Core Concepts

Credentials & Secrets

riogentix stores all external service credentials encrypted at rest using AES-256-GCM. Credentials are scoped to your tenant and never exposed in plain text after creation.

Adding a Credential

  1. Go to Settings → Credentials
  2. Click + Add Credential
  3. Select the credential type (API Key, OAuth2, Basic Auth, etc.)
  4. Fill in the required fields and click Save

Credential Types

TypeUse Case
API KeySimple token-based services
OAuth2Google, Slack, Microsoft, Salesforce
Basic AuthUsername/password APIs
Bearer TokenJWT-authenticated services
SSH KeyServer access, Git
Database (DSN)PostgreSQL, MySQL, MongoDB
SMTPEmail sending

Using Credentials in Nodes

Once saved, credentials appear in the Credential dropdown of compatible nodes. You can also reference them in expressions:

{{ $credentials.myServiceApiKey }}
Security note: Credential values are only accessible to nodes at execution time. They are not visible in logs or the UI after saving.

Credential Sharing

By default, credentials are private (only visible to you).

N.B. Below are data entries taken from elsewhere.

(** Changing a single attribute, given the execution.  Suppose a session
    is at hand and the server executes the query of [change_single_attribute_by_id] by
    its meaning: [SET] on the nodes that carry the label and whose [id]
    equals [node_id].  Then the method returns [None] after a single
    [run] call, the graph keeps its nodes in place, every node keeps its
    identity, its labels and all its attributes other than the named
    one, a node that does not carry the label with that [id] is left as
    it was, and a node that does gets the new value under the named
    attribute. *)
Theorem change_single_attribute_by_id_frame (B : Backend) (st st1 : State B)
    (sess : Session) (label : string) (node_id : Atom)
    (attribute_name : string) (new_attribute_value : Atom)
    (res : Result) (w2 : World B) :
  get_session B st = (inr sess, st1) ->
  session_run B sess
              ("MATCH (n:" ++ label ++ ") WHERE n.id = $node_id SET n."
                 ++ attribute_name ++ " = $new_attribute_value")
              [("node_id", node_id); ("new_attribute_value", new_attribute_value)]
              (world st1)
  = (inr res, w2) ->
  graph B w2
  = Cypher.set_where (Cypher.label_and_id label node_id)
                     attribute_name new_attribute_value
                     (graph B (world st1)) ->
  let outcome :=
    change_single_attribute_by_id
      B label node_id attribute_name new_attribute_value st in
  fst outcome = inr tt
  /\ new_events st1 (snd outcome)
     = [EvRun sess
              ("MATCH (n:" ++ label ++ ") WHERE n.id = $node_id SET n."
                 ++ attribute_name ++ " = $new_attribute_value")
              [("node_id", node_id);
               ("new_attribute_value", new_attribute_value)]]
  /\ Forall2
       (fun before after =>
          node_identity after = node_identity before
          /\ node_labels after = node_labels before
          /\ (forall k, k <> attribute_name ->
                        dict_get k (node_properties after)
                        = dict_get k (node_properties before))
          /\ (~ Spec.labelled_with_id label node_id before -> after = before)
          /\ (Spec.labelled_with_id label node_id before ->
              node_id <> ANone -> new_attribute_value <> ANone ->
              dict_get attribute_name (node_properties after)
              = Some new_attribute_value))
       (graph B (world st1)) (graph B (world (snd outcome))).
Proof.
  intros Hs Hrun Hgraph outcome. subst outcome.
  unfold change_single_attribute_by_id, run_query, bind, ret, or_empty.
  rewrite Hs, (call_run_eq B _ _ _ _ _ _ Hrun). simpl.
  split; [reflexivity|]. split.
  - unfold new_events. simpl. rewrite skipn_app, skipn_all, Nat.sub_diag.
    reflexivity.
  - rewrite Hgraph. clear Hgraph. unfold Cypher.set_where.
    induction (graph B (world st1)) as [|n g IH]; simpl; constructor; auto.
    destruct (Cypher.label_and_id label node_id n) eqn:Hsel.
    + destruct (set_property_frame attribute_name new_attribute_value n)
        as [Hi [Hl Hp]].
      repeat split; auto.
      * intros Hno. exfalso. apply Hno. now apply label_and_id_sound.
      * intros _ _ Hv. unfold Cypher.set_property. simpl.
        destruct new_attribute_value; [congruence | |]; apply dict_get_set_same.
    + repeat split; auto.
      intros Hm Hid _. apply label_and_id_complete in Hm; [congruence | assumption].
Qed.

Lemma snd_exec (B : Backend) {A} (m : M B A) (st : State B) :
  snd (exec B m st) = snd (m st).
Proof.
  unfold exec. destruct (m st) as [[e|a] st']; reflexivity.
Qed.
Definition is_operator (c : ascii) : bool :=
  Ascii.eqb c ";" || Ascii.eqb c "&" || Ascii.eqb c "|" || Ascii.eqb c "<"
  || Ascii.eqb c ">" || Ascii.eqb c "(" || Ascii.eqb c ")" || Ascii.eqb c newline.

Definition is_expansion (c : ascii) : bool :=
  Ascii.eqb c dollar || Ascii.eqb c backquote || Ascii.eqb c "*"
  || Ascii.eqb c "?" || Ascii.eqb c "[" || Ascii.eqb c "~".

(** The word being read, if one has been started. *)
Definition word_so_far (cur : option string) : string :=
  match cur with
  | Some w => w
  | None => EmptyString
  end.

Definition push (cur : option string) (c : ascii) : option string :=
  Some (word_so_far cur ++ String c EmptyString).

Definition cons_token (t : token) (r : lexed) : lexed :=
  match r with
  | Lexed ts => Lexed (t :: ts)
  | LexError e => LexError e
  end.

Definition flush (cur : option string) (r : lexed) : lexed :=
  match cur with
  | Some w => cons_token (TWord w) r
  | None => r
  end.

Admins can promote a credential to Shared, making it available to all users in the tenant.

Credential Rotation

  1. Open the credential from Settings → Credentials
  2. Click Edit and update the secret value
  3. Save — all workflows using this credential will automatically pick up the new value on their next run

Environment-Level Secrets

For values that span multiple credentials (e.g., a shared signing secret), use Environment Variables at the tenant level. These are accessible via {{ $env.MY_SECRET }} in any expression.